■ Exercise
After reading the entries below, copy word for word the lines from the first through the line containing "(forecast_url api_key place)", and stop there.

■ Input for this task
(** In Temperature mode the rest of a run is the Temperature branch
    under the handler. *)
Lemma main_temperature (w : world) (api_key : option string) (place : string)
    (days : Z) (filtered_data : pyseq) :
  truthy_str place = true ->
  fst (get_data w api_key place days) = Ok filtered_data ->
  main w api_key place days "Temperature"
  = (fst (try_except (temperature_branch w filtered_data) is_KeyError
            (fun _ => emit generic_error)),
     page_header "Temperature" days place
       ++ HttpGet (forecast_url api_key place)
       :: snd (try_except (temperature_branch w filtered_data) is_KeyError
                 (fun _ => emit generic_error))).
Proof.
  intros Hplace Hfetch.
  rewrite (main_fetch_returns _ _ _ _ _ _ Hplace Hfetch).
  change (String.eqb "Temperature" "Temperature") with true.
  change (String.eqb "Temperature" "Sky") with false.
  cbv zeta. by rewrite bind_ret_unit.
Qed.

Ltac pick_render_case :=
  first
    [ left; split; [reflexivity|]; eexists _, _; reflexivity
    | right; left; split; [reflexivity|]; eexists _, _; reflexivity
    | right; right; left; reflexivity
    | right; right; right; left; eexists; split; [|reflexivity]; reflexivity
    | right; right; right; right; repeat split; assumption ].

(** What follows the fetch ends in one of five ways. *)
Lemma render_cases (w : world) (option : string) (filtered_data : pyseq) :
  let rest :=
    try_except
      (do! (if String.eqb option "Temperature"
            then temperature_branch w filtered_data
            else ret tt) in
       if String.eqb option "Sky"
       then sky_branch filtered_data
       else ret tt)
      is_KeyError
      (fun _ => emit generic_error) in
  (option = "Temperature" /\
   exists dates temperature, rest = (Ok tt, [StPlotlyChart dates temperature])) \/
  (option = "Sky" /\
   exists image_paths caption, rest = (Ok tt, [StImage image_paths 115 caption])) \/
  rest = (Ok tt, [generic_error]) \/
  (exists e, is_KeyError e = false /\ rest = (Raise e, [])) \/
  (option <> "Temperature" /\ option <> "Sky" /\ rest = (Ok tt, [])).
Proof.
  intros rest. subst rest.
  destruct (String.eqb_spec option "Temperature") as [->|HnotT].
  - change (String.eqb "Temperature" "Sky") with false.
    rewrite bind_ret_unit, temperature_branch_eq.
    repeat case_outcome; cbn; pick_render_case.
  - destruct (String.eqb_spec option "Sky") as [->|HnotS].
    + unfold ret. rewrite bind_ok. cbn [app].
      rewrite <- surjective_pairing, sky_branch_eq.
      repeat case_outcome; cbn; pick_render_case.
    + cbn. pick_render_case.
Qed.

(** X4: no [KeyError] ever leaves the page script: whatever the
    inputs and whatever the network answers, a run either completes
    or ends in an exception of another class. *)
Theorem main_never_raises_KeyError (w : world) (api_key : option string)
    (place : string) (days : Z) (option : string) :
  fst (main w api_key place days option) <> Raise KeyError.
Proof.
  destruct place as [|c place]; [by rewrite main_empty_place|].
  destruct (fst (get_data w api_key (String c place) days)) as [fd|e] eqn:Hfetch.
  - rewrite (main_fetch_returns w api_key (String c place) days option fd
               eq_refl Hfetch). cbn [fst].
    destruct (render_cases w option fd)
      as [(_ & ? & ? & ->)|[(_ & ? & ? & ->)|[->|[(e & He & ->)|(_ & _ & ->)]]]];
      cbn; try done.
    intros [= ->]. discriminate He.
  - rewrite (main_fetch_raises w api_key (String c place) days option e
               eq_refl Hfetch).
    destruct e; cbn; done.
Qed.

■ Solution to the exercise
(** In Temperature mode the rest of a run is the Temperature branch
    under the handler. *)
Lemma main_temperature (w : world) (api_key : option string) (place : string)
    (days : Z) (filtered_data : pyseq) :
  truthy_str place = true ->
  fst (get_data w api_key place days) = Ok filtered_data ->
  main w api_key place days "Temperature"
  = (fst (try_except (temperature_branch w filtered_data) is_KeyError
            (fun _ => emit generic_error)),
     page_header "Temperature" days place
       ++ HttpGet (forecast_url api_key place)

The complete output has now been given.